# Ohio wild hogs



## roundheadjig (Nov 9, 2016)

Has anyone seen wild hogs while hunting in ohio?


----------



## bobk (Apr 30, 2004)

I was hunting for some oil at Walmart and saw a few.


----------



## beaver (Sep 28, 2010)

Used to see several a year, more if we actually hunted for them. Not so much recently though. The USFWS is doing a pretty good job of trapping them out.


----------



## roundheadjig (Nov 9, 2016)

Haven't heard of anyone shooting a hog lately myself. Time will tell if USFWS got all of them though ..........?


----------



## roundheadjig (Nov 9, 2016)

Be


bobk said:


> I was hunting for some oil at Walmart and saw a few.

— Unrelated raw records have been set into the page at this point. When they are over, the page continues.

Lemma Forall_parts {A} (P : A -> Prop) l : Forall P (mjoin l) -> Forall (Forall P) l.
Proof. induction l as [|x l IH]; simpl; [constructor|]. intros [? ?]%Forall_app. constructor; auto. Qed.
(** What a segment says of its turn. *)
Definition segment_of (g : list StitchedWord) (s : TranscriptSegmentDraft) : Prop :=
  sg_text s = _join_tokens (sw_text <$> g) /\ sg_text s <> []
  /\ (forall w, w ∈ g -> sg_speaker_id s = sw_speaker_id w)
  /\ sg_start_ms s = min_list (sw_start_ms <$> g) /\ sg_end_ms s = max_list (sw_end_ms <$> g)
  /\ sg_confidence s = mean (omap sw_confidence g).
Fixpoint laid_out (cursor : Z) (segments : list TranscriptSegmentDraft) : Prop :=
  match segments with
  | [] => True
  | s :: segments => sg_char_start s = cursor /\ sg_char_end s = cursor + Z.of_nat (length (sg_text s)) /\ laid_out (sg_char_end s + 1) segments
  end.
Lemma segments_from_spec ids groups : forall drawn ordinal cursor, Forall turn groups -> Forall (Forall word_ok) groups ->
  let segments := segments_from ids drawn ordinal cursor groups in
  Forall2 segment_of groups segments /\ laid_out cursor segments
  /\ sg_id <$> segments = ids <$> seq drawn (length segments)
  /\ sg_ordinal <$> segments = (fun i => ordinal + Z.of_nat i) <$> seq 0 (length segments).
Proof.
  induction groups as [|g groups IH]; intros drawn ordinal cursor Ht Hw; [by split_and!; [constructor|..]|].
  apply Forall_cons in Ht as [[Hne Hsp] Ht], Hw as [Hw Hws]. cbn [segments_from].
  assert (_join_tokens (sw_text <$> g) <> []) as Htext.
  { apply join_tokens_nonempty; [by destruct g|]. apply Forall_fmap. eapply Forall_impl; [exact Hw|]. by intros w [_ ?]. }
  set (text := _join_tokens (sw_text <$> g)) in *. destruct text as [|c t] eqn:Et; [done|]. rewrite <-Et in *. clear Et.
  destruct (IH (S drawn) (ordinal + 1) (cursor + Z.of_nat (length text) + 1) Ht Hws) as (I1 & I2 & I3 & I4).
  cbv zeta. set (rest := segments_from ids (S drawn) _ _ groups) in *. clearbody rest. split_and!.
  - constructor; [|done]. split_and!; try done. intros w Hin. simpl. destruct g as [|w0 g]; [done|]. apply Hsp; [by left|done].
  - done.
  - rewrite fmap_cons, I3. done.
  - rewrite fmap_cons, I4. cbn [length seq]. rewrite fmap_cons. cbn [sg_ordinal]. rewrite Z.add_0_r. f_equal. rewrite <-fmap_S_seq, <-list_fmap_compose. apply list_fmap_ext. intros i x _. simpl. lia.
Qed.
Lemma build_segments_spec ids words gap segments : build_transcript_segments ids words gap = Ok segments ->
  exists groups, mjoin groups = words /\ Forall turn groups /\ Forall word_ok words /\ segments <> []
  /\ Forall2 segment_of groups segments /\ laid_out 0 segments
  /\ sg_id <$> segments = ids <$> seq 0 (length segments)
  /\ sg_ordinal <$> segments = Z.of_nat <$> seq 0 (length segments).
Proof.
  unfold build_transcript_segments. destruct words as [|w0 words0]; [done|]. intros (groups & Hg & Hs)%bind_ok.
  apply group_words_spec in Hg as (E & Ht & Hok); [|constructor]. simpl in E. exists groups.
  assert (Forall (Forall word_ok) groups) as Hoks by (apply Forall_parts; by rewrite E).
  destruct (segments_from_spec ids groups 0 0 0 Ht Hoks) as (I1 & I2 & I3 & I4). destruct (segments_from ids 0 0 0 groups) as [|s l]; [done|].
  injection Hs as <-. by split_and!.
Qed.
Lemma build_segments_total ids words gap : words <> [] -> Forall word_ok words -> exists segments, build_transcript_segments ids words gap = Ok segments.
Proof.
  intros Hne Hok.
  assert (forall words groups, Forall word_ok words -> exists r, group_words gap groups words = Ok r) as Hg.
  { clear. induction words as [|w words IH]; intros groups Hw; [by eexists|]. apply Forall_cons in Hw as [[? Hb] Hw]. simpl.
    rewrite Hb, (proj2 (Z.leb_le _ _)), (proj2 (Z.ltb_lt _ _)) by lia. simpl. by apply IH. }
  destruct (Hg words [] Hok) as [groups Eg]. unfold build_transcript_segments. rewrite Eg. simpl.
  apply group_words_spec in Eg as (E & Ht & _); [|constructor]. simpl in E.
  assert (Forall (Forall word_ok) groups) as Hoks by (apply Forall_parts; by rewrite E).
  destruct (segments_from_spec ids groups 0 0 0 Ht Hoks) as (I1 & _). destruct words as [|w words]; [done|].
  destruct (segments_from ids 0 0 0 groups) as [|s l]; [|by eexists]. apply Forall2_nil_inv_r in I1 as ->. done.
Qed.
End transcript.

bet those were real razorbacks , Grain fed too......lol


----------



## beaver (Sep 28, 2010)

roundheadjig said:


> Haven't heard of anyone shooting a hog lately myself. Time will tell if USFWS got all of them though ..........?


My guess is that they were way ahead of the curve here. By the time they started showing up, it was already common knowledge that they are a problem anywhere they get a foothold. They didn't waste any time getting a plan in action here, whereas other states were already too far gone by the time they realized they needed to do something. 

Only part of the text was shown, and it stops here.